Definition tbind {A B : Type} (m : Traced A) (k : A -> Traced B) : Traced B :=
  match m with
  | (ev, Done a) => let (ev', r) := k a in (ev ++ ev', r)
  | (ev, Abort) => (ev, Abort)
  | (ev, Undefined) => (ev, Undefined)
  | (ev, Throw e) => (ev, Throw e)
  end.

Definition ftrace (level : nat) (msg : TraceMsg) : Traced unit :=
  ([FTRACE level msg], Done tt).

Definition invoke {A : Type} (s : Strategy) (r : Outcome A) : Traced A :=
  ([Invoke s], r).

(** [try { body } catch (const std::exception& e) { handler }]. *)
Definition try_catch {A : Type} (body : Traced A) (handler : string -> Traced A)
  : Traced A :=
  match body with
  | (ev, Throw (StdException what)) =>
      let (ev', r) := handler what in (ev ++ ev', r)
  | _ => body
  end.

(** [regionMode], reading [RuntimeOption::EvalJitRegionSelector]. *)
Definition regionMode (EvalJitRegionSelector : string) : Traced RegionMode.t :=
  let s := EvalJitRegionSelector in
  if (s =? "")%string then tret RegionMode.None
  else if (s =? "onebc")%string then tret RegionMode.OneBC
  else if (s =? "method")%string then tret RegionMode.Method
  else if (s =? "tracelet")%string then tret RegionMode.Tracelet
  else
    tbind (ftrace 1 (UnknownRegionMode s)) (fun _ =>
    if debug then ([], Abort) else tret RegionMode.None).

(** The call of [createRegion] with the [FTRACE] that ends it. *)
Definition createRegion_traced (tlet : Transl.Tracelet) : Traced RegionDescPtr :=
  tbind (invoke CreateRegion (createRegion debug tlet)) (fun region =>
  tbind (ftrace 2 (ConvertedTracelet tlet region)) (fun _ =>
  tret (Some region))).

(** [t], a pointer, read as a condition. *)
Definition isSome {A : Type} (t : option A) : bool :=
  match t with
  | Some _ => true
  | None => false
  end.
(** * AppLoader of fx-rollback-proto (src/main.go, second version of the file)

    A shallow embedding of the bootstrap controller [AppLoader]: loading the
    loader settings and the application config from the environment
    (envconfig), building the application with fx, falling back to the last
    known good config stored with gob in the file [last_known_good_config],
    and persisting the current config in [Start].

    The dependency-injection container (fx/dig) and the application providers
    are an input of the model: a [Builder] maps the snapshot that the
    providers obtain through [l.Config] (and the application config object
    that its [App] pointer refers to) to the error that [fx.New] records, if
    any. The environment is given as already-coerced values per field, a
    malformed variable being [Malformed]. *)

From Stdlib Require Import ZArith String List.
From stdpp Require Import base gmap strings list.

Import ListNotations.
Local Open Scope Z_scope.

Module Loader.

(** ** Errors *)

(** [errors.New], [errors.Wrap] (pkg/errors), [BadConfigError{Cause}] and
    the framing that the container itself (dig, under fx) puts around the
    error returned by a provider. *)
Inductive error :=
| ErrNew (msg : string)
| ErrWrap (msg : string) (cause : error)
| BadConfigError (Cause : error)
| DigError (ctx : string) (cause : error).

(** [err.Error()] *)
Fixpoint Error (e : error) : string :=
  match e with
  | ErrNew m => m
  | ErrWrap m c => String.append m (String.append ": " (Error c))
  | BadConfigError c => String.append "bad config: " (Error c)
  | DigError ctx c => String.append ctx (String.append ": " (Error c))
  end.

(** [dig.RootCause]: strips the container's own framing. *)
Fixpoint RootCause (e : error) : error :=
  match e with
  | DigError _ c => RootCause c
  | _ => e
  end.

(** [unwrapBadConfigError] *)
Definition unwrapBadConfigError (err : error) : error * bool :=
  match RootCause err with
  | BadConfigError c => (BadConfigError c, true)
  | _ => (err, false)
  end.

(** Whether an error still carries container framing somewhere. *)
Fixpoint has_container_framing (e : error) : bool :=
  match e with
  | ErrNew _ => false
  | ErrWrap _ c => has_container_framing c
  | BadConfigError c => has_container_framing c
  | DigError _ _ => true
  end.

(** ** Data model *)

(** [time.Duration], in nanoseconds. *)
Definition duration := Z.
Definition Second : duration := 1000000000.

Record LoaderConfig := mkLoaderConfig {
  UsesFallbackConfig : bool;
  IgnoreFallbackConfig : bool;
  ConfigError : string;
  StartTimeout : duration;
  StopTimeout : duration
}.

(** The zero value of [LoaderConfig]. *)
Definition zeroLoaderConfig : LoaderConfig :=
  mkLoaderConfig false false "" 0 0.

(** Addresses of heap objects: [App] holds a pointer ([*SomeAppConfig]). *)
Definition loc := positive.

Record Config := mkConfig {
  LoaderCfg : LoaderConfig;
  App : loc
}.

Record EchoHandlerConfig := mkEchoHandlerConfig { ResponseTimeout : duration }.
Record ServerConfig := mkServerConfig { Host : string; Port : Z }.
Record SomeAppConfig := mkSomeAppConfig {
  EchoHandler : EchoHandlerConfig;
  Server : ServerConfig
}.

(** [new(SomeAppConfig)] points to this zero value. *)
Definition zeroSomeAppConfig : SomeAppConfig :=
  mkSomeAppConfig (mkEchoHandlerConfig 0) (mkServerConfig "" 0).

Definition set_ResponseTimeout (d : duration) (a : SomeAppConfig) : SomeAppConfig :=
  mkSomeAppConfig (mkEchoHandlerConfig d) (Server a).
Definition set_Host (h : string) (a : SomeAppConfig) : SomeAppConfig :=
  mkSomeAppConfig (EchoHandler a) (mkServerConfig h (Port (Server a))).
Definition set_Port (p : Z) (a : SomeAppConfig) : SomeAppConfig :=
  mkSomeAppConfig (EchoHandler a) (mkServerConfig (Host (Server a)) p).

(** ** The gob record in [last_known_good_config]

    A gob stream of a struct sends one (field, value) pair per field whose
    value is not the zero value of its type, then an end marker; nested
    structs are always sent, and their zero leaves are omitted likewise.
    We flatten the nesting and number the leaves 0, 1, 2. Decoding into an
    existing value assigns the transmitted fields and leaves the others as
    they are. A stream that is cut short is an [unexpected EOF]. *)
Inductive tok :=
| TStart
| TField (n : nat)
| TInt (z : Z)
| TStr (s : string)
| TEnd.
- - - - - - -
• **Work item**:
Filter the listing above, keeping only the lines with "AppLoader".

• **Exercise output**:
(** * AppLoader of fx-rollback-proto (src/main.go, second version of the file)
    A shallow embedding of the bootstrap controller [AppLoader]: loading the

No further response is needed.